Copy out the data so that nothing differs from the original.

*** Begin section ***

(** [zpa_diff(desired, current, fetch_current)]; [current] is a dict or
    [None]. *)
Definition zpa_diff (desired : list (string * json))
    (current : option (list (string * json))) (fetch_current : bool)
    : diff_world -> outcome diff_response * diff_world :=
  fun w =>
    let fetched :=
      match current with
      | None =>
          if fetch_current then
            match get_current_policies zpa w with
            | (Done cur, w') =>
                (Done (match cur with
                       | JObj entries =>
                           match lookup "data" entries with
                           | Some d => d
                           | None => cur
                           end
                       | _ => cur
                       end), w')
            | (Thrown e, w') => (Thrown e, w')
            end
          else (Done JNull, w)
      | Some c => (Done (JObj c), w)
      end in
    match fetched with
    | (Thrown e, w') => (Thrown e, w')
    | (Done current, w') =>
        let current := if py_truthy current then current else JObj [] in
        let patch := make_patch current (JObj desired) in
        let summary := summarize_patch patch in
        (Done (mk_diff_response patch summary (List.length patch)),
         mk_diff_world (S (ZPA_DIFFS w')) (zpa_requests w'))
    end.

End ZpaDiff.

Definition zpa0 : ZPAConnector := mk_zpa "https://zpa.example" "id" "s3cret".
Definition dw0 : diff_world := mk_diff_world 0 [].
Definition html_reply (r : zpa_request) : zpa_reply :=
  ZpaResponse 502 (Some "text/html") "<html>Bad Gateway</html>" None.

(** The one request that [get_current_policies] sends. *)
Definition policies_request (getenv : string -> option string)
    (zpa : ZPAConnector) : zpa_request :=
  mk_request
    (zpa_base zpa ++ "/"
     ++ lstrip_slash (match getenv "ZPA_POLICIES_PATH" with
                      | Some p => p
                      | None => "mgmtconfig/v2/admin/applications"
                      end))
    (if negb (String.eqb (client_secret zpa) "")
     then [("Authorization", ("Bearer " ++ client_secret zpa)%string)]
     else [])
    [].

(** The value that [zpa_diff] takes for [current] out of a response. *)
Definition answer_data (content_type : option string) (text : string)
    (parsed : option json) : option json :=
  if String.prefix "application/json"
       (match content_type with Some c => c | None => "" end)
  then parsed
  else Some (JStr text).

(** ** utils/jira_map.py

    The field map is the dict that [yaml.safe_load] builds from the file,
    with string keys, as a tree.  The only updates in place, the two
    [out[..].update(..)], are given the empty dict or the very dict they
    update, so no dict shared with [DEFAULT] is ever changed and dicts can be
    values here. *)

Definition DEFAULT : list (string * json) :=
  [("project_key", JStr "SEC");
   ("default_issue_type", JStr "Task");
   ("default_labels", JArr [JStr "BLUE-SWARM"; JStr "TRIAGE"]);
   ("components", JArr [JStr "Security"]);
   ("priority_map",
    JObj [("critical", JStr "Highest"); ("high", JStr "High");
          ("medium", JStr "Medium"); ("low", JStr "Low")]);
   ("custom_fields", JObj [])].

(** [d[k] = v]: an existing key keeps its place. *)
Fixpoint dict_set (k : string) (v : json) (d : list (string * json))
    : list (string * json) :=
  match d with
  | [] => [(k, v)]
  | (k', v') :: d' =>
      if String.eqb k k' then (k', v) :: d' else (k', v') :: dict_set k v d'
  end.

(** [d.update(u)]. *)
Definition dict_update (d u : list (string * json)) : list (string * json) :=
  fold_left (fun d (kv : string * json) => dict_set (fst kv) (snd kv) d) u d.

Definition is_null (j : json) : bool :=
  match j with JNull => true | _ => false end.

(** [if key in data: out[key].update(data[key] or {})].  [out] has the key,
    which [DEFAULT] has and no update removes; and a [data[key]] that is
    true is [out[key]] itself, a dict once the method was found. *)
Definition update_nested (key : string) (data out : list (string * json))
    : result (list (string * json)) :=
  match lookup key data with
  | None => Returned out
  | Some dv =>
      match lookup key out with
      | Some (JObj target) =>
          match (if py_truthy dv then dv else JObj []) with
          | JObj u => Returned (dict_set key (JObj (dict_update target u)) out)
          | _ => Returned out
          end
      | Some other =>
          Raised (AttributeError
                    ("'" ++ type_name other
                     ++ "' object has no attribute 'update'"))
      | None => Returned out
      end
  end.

*** End section ***

Task answer:
(** [zpa_diff(desired, current, fetch_current)]; [current] is a dict or
    [None]. *)
Definition zpa_diff (desired : list (string * json))
    (current : option (list (string * json))) (fetch_current : bool)
    : diff_world -> outcome diff_response * diff_world :=
  fun w =>
    let fetched :=
      match current with
      | None =>
          if fetch_current then
            match get_current_policies zpa w with
            | (Done cur, w') =>
                (Done (match cur with
                       | JObj entries =>
                           match lookup "data" entries with
                           | Some d => d
                           | None => cur
                           end
                       | _ => cur
                       end), w')
            | (Thrown e, w') => (Thrown e, w')
            end
          else (Done JNull, w)
      | Some c => (Done (JObj c), w)
      end in
    match fetched with
    | (Thrown e, w') => (Thrown e, w')
    | (Done current, w') =>
        let current := if py_truthy current then current else JObj [] in
        let patch := make_patch current (JObj desired) in
        let summary := summarize_patch patch in
        (Done (mk_diff_response patch summary (List.length patch)),
         mk_diff_world (S (ZPA_DIFFS w')) (zpa_requests w'))
    end.

End ZpaDiff.

Definition zpa0 : ZPAConnector := mk_zpa "https://zpa.example" "id" "s3cret".
Definition dw0 : diff_world := mk_diff_world 0 [].
Definition html_reply (r : zpa_request) : zpa_reply :=
  ZpaResponse 502 (Some "text/html") "<html>Bad Gateway</html>" None.

(** The one request that [get_current_policies] sends. *)
Definition policies_request (getenv : string -> option string)
    (zpa : ZPAConnector) : zpa_request :=
  mk_request
    (zpa_base zpa ++ "/"
     ++ lstrip_slash (match getenv "ZPA_POLICIES_PATH" with
                      | Some p => p
                      | None => "mgmtconfig/v2/admin/applications"
                      end))
    (if negb (String.eqb (client_secret zpa) "")
     then [("Authorization", ("Bearer " ++ client_secret zpa)%string)]
     else [])
    [].

(** The value that [zpa_diff] takes for [current] out of a response. *)
Definition answer_data (content_type : option string) (text : string)
    (parsed : option json) : option json :=
  if String.prefix "application/json"
       (match content_type with Some c => c | None => "" end)
  then parsed
  else Some (JStr text).

(** ** utils/jira_map.py

    The field map is the dict that [yaml.safe_load] builds from the file,
    with string keys, as a tree.  The only updates in place, the two
    [out[..].update(..)], are given the empty dict or the very dict they
    update, so no dict shared with [DEFAULT] is ever changed and dicts can be
    values here. *)

Definition DEFAULT : list (string * json) :=
  [("project_key", JStr "SEC");
   ("default_issue_type", JStr "Task");
   ("default_labels", JArr [JStr "BLUE-SWARM"; JStr "TRIAGE"]);
   ("components", JArr [JStr "Security"]);
   ("priority_map",
    JObj [("critical", JStr "Highest"); ("high", JStr "High");
          ("medium", JStr "Medium"); ("low", JStr "Low")]);
   ("custom_fields", JObj [])].

(** [d[k] = v]: an existing key keeps its place. *)
Fixpoint dict_set (k : string) (v : json) (d : list (string * json))
    : list (string * json) :=
  match d with
  | [] => [(k, v)]
  | (k', v') :: d' =>
      if String.eqb k k' then (k', v) :: d' else (k', v') :: dict_set k v d'
  end.

(** [d.update(u)]. *)
Definition dict_update (d u : list (string * json)) : list (string * json) :=
  fold_left (fun d (kv : string * json) => dict_set (fst kv) (snd kv) d) u d.

Definition is_null (j : json) : bool :=
  match j with JNull => true | _ => false end.

(** [if key in data: out[key].update(data[key] or {})].  [out] has the key,
    which [DEFAULT] has and no update removes; and a [data[key]] that is
    true is [out[key]] itself, a dict once the method was found. *)
Definition update_nested (key : string) (data out : list (string * json))
    : result (list (string * json)) :=
  match lookup key data with
  | None => Returned out
  | Some dv =>
      match lookup key out with
      | Some (JObj target) =>
          match (if py_truthy dv then dv else JObj []) with
          | JObj u => Returned (dict_set key (JObj (dict_update target u)) out)
          | _ => Returned out
          end
      | Some other =>
          Raised (AttributeError
                    ("'" ++ type_name other
                     ++ "' object has no attribute 'update'"))
      | None => Returned out
      end
  end.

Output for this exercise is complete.